BEGIN Source material

Lemma round_trip_delivery sid sid' subject origin md m :
  isSHA256 (sha256_hex (j_Data m)) = true -> 0 < d_StreamSeq (delivery sid m) < two64 ->
  stamp_survives (delivery sid m) ->
  delivery sid' (round_trip sid subject origin md m) = replayed_as origin (delivery sid m).
Proof.
  intros Hs Hq Hst. destruct (delivery_digest sid m Hs) as [Ht Hd].
  apply delivery_of_headers; [|done..]. intros k Hk. simpl. apply get_replay.
  - rewrite dlq_header by lia.
    change (itoa (d_StreamSeq (delivery sid m)) <> ""). apply itoa_nonempty. lia.
  - unfold replayed_keys in Hk. rewrite !elem_of_cons in Hk.
    destruct Hk as [->|[->|[->|[->|[->|[->|Hk]]]]]]; [reflexivity..|by apply not_elem_of_nil in Hk].
Qed.
End Lemmas.

(** ** Properties *)

(** Any number of trips, each with its own worker incarnation and metadata. *)
Fixpoint round_trips `{StampEnv} `{SnapshotEnv} (subject origin : string)
    (trips : list (string * option metadata)) (m : jetstream_msg) : jetstream_msg :=
  match trips with
  | [] => m
  | (sid, md) :: rest => round_trips subject origin rest (round_trip sid subject origin md m)
  end.

(** A dead letter keeps its identity however often it is replayed.  After any
    positive number of trips through the dead-letter stream, by whichever worker
    incarnations, the receipt the worker derives names the stream incarnation,
    sequence, digest and publication instant of the message that was lost first,
    is marked as a replay, and is unverifiable exactly if the first was; the body
    and the subject it returns to are the original ones. *)
Theorem replay_keeps_identity `{StampEnv} `{SnapshotEnv} sid0 sid subject origin first rest m :
  isSHA256 (sha256_hex (j_Data m)) = true -> 0 < d_StreamSeq (delivery sid0 m) < two64 ->
  stamp_survives (delivery sid0 m) -> origin <> "" ->
  let m' := round_trips subject origin ((sid0, first) :: rest) m in
  delivery sid m' = replayed_as origin (delivery sid0 m) /\
  j_Data m' = j_Data m /\ j_Subject m' = origin.
Proof.
  intros Hs Hq Hst Ho. simpl.
  assert (Hgen : forall rest sid m1, delivery sid m1 = replayed_as origin (delivery sid0 m) ->
    (forall sid', delivery sid' m1 = delivery sid m1) -> j_Data m1 = j_Data m -> j_Subject m1 = origin ->
    let m' := round_trips subject origin rest m1 in
    delivery sid m' = replayed_as origin (delivery sid0 m) /\ j_Data m' = j_Data m /\ j_Subject m' = origin).
  { clear rest sid. induction rest as [|[s md] rest IH]; intros sid m1 Hd Hall Hb Hj; [done|]. simpl.
    assert (Hr : forall s', delivery s' (round_trip s subject origin md m1) = replayed_as origin (delivery sid0 m)).
    { intros s'. rewrite round_trip_delivery; rewrite ?Hb, ?Hall, ?Hd; done. }
    apply (IH sid); [apply Hr|intros; by rewrite !Hr|done|].
    simpl. unfold replay_target. rewrite dlq_header by (rewrite Hall, Hd; simpl; lia).
    cbn [String.eqb Ascii.eqb Bool.eqb OriginSubjectHeader OriginStreamHeader OriginStreamSeqHeader
         OriginDigestHeader OriginPublishedAtHeader OriginUnverifiableHeader].
    apply String.eqb_neq in Ho. by rewrite Ho. }
  apply Hgen.
  - by apply round_trip_delivery.
  - intros. by rewrite !round_trip_delivery.
  - done.
  - simpl. unfold replay_target. rewrite dlq_header by lia.
    cbn [String.eqb Ascii.eqb Bool.eqb OriginSubjectHeader OriginStreamHeader OriginStreamSeqHeader
         OriginDigestHeader OriginPublishedAtHeader OriginUnverifiableHeader].
    apply String.eqb_neq in Ho. by rewrite Ho.
Qed.

(** ** Witnesses *)

#[local] Existing Instance w_snapshot_env.

(** Instants written as decimal nanoseconds. *)
Definition w_stamp_env : StampEnv := {| format_stamp := itoa; parse_stamp := fun s => default 0 (parse_uint s) |}.
#[local] Existing Instance w_stamp_env.

Definition w_lost : jetstream_msg :=
  {| j_Subject := "agentray.events"; j_Data := "[]"; j_Headers := ∅;
     j_Metadata := Some {| md_Stream := "EVENTS"; md_StreamSeq := 7; md_ConsumerSeq := 4;
       md_NumDelivered := 1; md_Timestamp := 12 |} |}.

Definition w_replay : metadata :=
  {| md_Stream := "EVENTS"; md_StreamSeq := 90; md_ConsumerSeq := 41; md_NumDelivered := 1;
     md_Timestamp := 99 |}.

Definition w_trips : list (string * option metadata) :=
  [("EVENTS@1", None); ("EVENTS@2", Some w_replay)].

Lemma replay_keeps_identity_witness :
  let m' := round_trips "agentray.events" "agentray.events" w_trips w_lost in
  delivery "EVENTS@3" m' = replayed_as "agentray.events" (delivery "EVENTS@1" w_lost) /\
  j_Data m' = j_Data w_lost /\ j_Subject m' = "agentray.events".
Proof.
  apply (replay_keeps_identity "EVENTS@1" "EVENTS@3" "agentray.events" "agentray.events" None
    [("EVENTS@2", Some w_replay)] w_lost).
  - vm_compute. reflexivity.
  - vm_compute. split; reflexivity.
  - vm_compute. split; [discriminate|reflexivity].
  - discriminate.
Defined.
(** The freshness verdict: state and reason. *)
Definition freshness (now manualFreshness : Z) (cron : string) (r : localSourceReceipt) : string * option string :=
  let known := match scheduleFreshness cron with
               | Some age => Some age
               | None => if 0 <? manualFreshness then Some manualFreshness else None
               end in
  match known with
  | None => (ReadinessStale, Some "freshness_policy_unknown")
  | Some maxAge =>
      match lr_CaptureFinishedAt r, lr_CaptureStartedAt r with
      | None, None => (ReadinessStale, Some "capture_boundary_unknown")
      | Some finished, _ =>
          if maxAge <? time_sub now finished then (ReadinessStale, Some "freshness_deadline_missed")
          else (ReadinessReady, None)
      | None, Some started =>
          if maxAge <? time_sub now started then (ReadinessStale, Some "freshness_deadline_missed")
          else (ReadinessReady, None)
      end
  end.

Definition source_state (now manualFreshness : Z) (source : ReadinessSource)
    (local : option localSourceReceipt) (target : option publicationTarget)
    (confirmation : option sourceConfirmation) : Readiness :=
  if negb (rs_Configured source) then
    {| State := ReadinessNotConfigured; PublishedAt := None; LandedAt := None; QueryableAt := None;
       Generation := None; CaptureStartedAt := None; CaptureFinishedAt := None;
       Reason := Some "source_not_configured"; LastCompleteAt := None |}
  else match local with
  | None =>
      {| State := ReadinessSyncing; PublishedAt := pt_PublishedAt <$> target; LandedAt := None;
         QueryableAt := None;
         Generation := target ≫= fun t => text_or (pt_Generation t) None;
         CaptureStartedAt := None; CaptureFinishedAt := None;
         Reason := Some (if is_some target then "awaiting_landing" else "unknown_receipt");
         LastCompleteAt := None |}
  | Some r =>
      let published := option_or (lr_PublishedAt r) (pt_PublishedAt <$> target) in
      let st := landed_readiness r published in
      let newer := match target with
                   | Some t => if publicationRequiresNewerLocal t r then Some t else None
                   | None => None
                   end in
      match newer with
      | Some t =>
          {| State := ReadinessSyncing; PublishedAt := Some (pt_PublishedAt t); LandedAt := None;
             QueryableAt := None; Generation := text_or (pt_Generation t) (lr_Generation r);
             CaptureStartedAt := lr_CaptureStartedAt r; CaptureFinishedAt := lr_CaptureFinishedAt r;
             Reason := Some "awaiting_landing"; LastCompleteAt := lr_LastCompleteAt r |}
      | None =>
          if lr_HasHole r then st ReadinessIncomplete (Some "coverage_hole") None
          else if lr_OrderingAmbiguous r then
            st ReadinessIncomplete (Some "incremental_ordering_ambiguous") None
          else if negb (lr_CompletionSeen r) then st ReadinessSyncing (Some "awaiting_completion") None
          else if negb (bool_decide (lr_ExpectedBatches r = Some (lr_AppliedBatches r))) then
            st ReadinessIncomplete (Some "coverage_hole") None
          else if negb (is_some (lr_LandedAt r)) then st ReadinessSyncing (Some "awaiting_landing") None
          else match confirmation with
               | None => st ReadinessSyncing (Some "awaiting_query_confirmation") None
               | Some c =>
                   if negb (matches c r) then st ReadinessSyncing (Some "awaiting_query_confirmation") None
                   else let '(state, reason) := freshness now manualFreshness (rs_ScheduleCron source) r in
                        st state reason (Some (sc_ConfirmedAt c))
               end
      end
  end.

(** [targets] by sync, [confirmations] by connector and table. *)
Definition SourceReadiness `{UuidEnv} (now manualFreshness : Z) (targets : gmap string publicationTarget)
    (confirmations : gmap (string * string) sourceConfirmation) (d : duckdb) (projectID : string)
    (sources : list ReadinessSource) : result duck_error (gmap string Readiness) :=
  (try local := localReadiness d projectID sources in
   Ok (fold_left (fun out source =>
     <[rs_SyncID source := source_state now manualFreshness source (local !! rs_SyncID source)
         (targets !! rs_SyncID source) (confirmations !! (rs_ConnectorID source, rs_Table source))]> out)
     sources ∅))%go.

Example every_hour_is_known : scheduleFreshness "0 * * * *" = Some (2 * hour + minute).
Proof. vm_compute. reflexivity. Qed.

(** ** Lemmas *)

(** The three first hits are hits, in order, with none in between. *)
Lemma schedule_hits_spec left i want expr hits :
  schedule_hits left i want expr = hits ->
  (forall h, h ∈ hits -> i <= h < i + Z.of_nat left /\ Cronx.Matches expr (schedule_time h) = true) /\
  (forall j, i <= j -> (forall h, last hits = Some h -> j < h) -> hits <> [] ->
     Cronx.Matches expr (schedule_time j) = true -> j ∈ hits) /\ (length hits <= want)%nat.
Proof.
  intros <-. revert i want. induction left as [|left IH]; intros i want; cbn [schedule_hits].
  { split_and!; [intros h Hh; by apply not_elem_of_nil in Hh|done|simpl; lia]. }
  destruct want as [|want].
  { split_and!; [intros h Hh; by apply not_elem_of_nil in Hh|done|simpl; lia]. }
  destruct (Cronx.Matches expr (schedule_time i)) eqn:Em.
  - destruct (IH (i + 1) want) as (A & B & C). split_and!; [|intros j Hj Hl _ Hm|simpl; lia].
    + intros h [->|Hh]%elem_of_cons; [split; [lia|done]|]. apply A in Hh as [? ?]. split; [lia|done].
    + destruct (Z.eq_dec i j) as [->|Hne]; [left|right].
      destruct (schedule_hits left (i + 1) want expr) as [|h0 hs] eqn:Eh.
      * specialize (Hl i eq_refl). lia.
      * apply B; [lia| |done|done]. intros h Hh. by apply Hl.
  - destruct (IH (i + 1) (S want)) as (A & B & C). split_and!; [|intros j Hj Hl Hne Hm|done].
    + intros h Hh. apply A in Hh as [? ?]. split; [lia|done].
    + apply B; [|done..]. destruct (Z.eq_dec i j) as [->|]; [congruence|lia].
Qed.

END Source material

Task to carry out
Starting at the line above that holds "- by apply round_trip_delivery." and ending at the line that holds "41; md_NumDelivered := 1;", transcribe each line exactly and include no other lines.

The completed task
  - by apply round_trip_delivery.
  - intros. by rewrite !round_trip_delivery.
  - done.
  - simpl. unfold replay_target. rewrite dlq_header by lia.
    cbn [String.eqb Ascii.eqb Bool.eqb OriginSubjectHeader OriginStreamHeader OriginStreamSeqHeader
         OriginDigestHeader OriginPublishedAtHeader OriginUnverifiableHeader].
    apply String.eqb_neq in Ho. by rewrite Ho.
Qed.

(** ** Witnesses *)

#[local] Existing Instance w_snapshot_env.

(** Instants written as decimal nanoseconds. *)
Definition w_stamp_env : StampEnv := {| format_stamp := itoa; parse_stamp := fun s => default 0 (parse_uint s) |}.
#[local] Existing Instance w_stamp_env.

Definition w_lost : jetstream_msg :=
  {| j_Subject := "agentray.events"; j_Data := "[]"; j_Headers := ∅;
     j_Metadata := Some {| md_Stream := "EVENTS"; md_StreamSeq := 7; md_ConsumerSeq := 4;
       md_NumDelivered := 1; md_Timestamp := 12 |} |}.

Definition w_replay : metadata :=
  {| md_Stream := "EVENTS"; md_StreamSeq := 90; md_ConsumerSeq := 41; md_NumDelivered := 1;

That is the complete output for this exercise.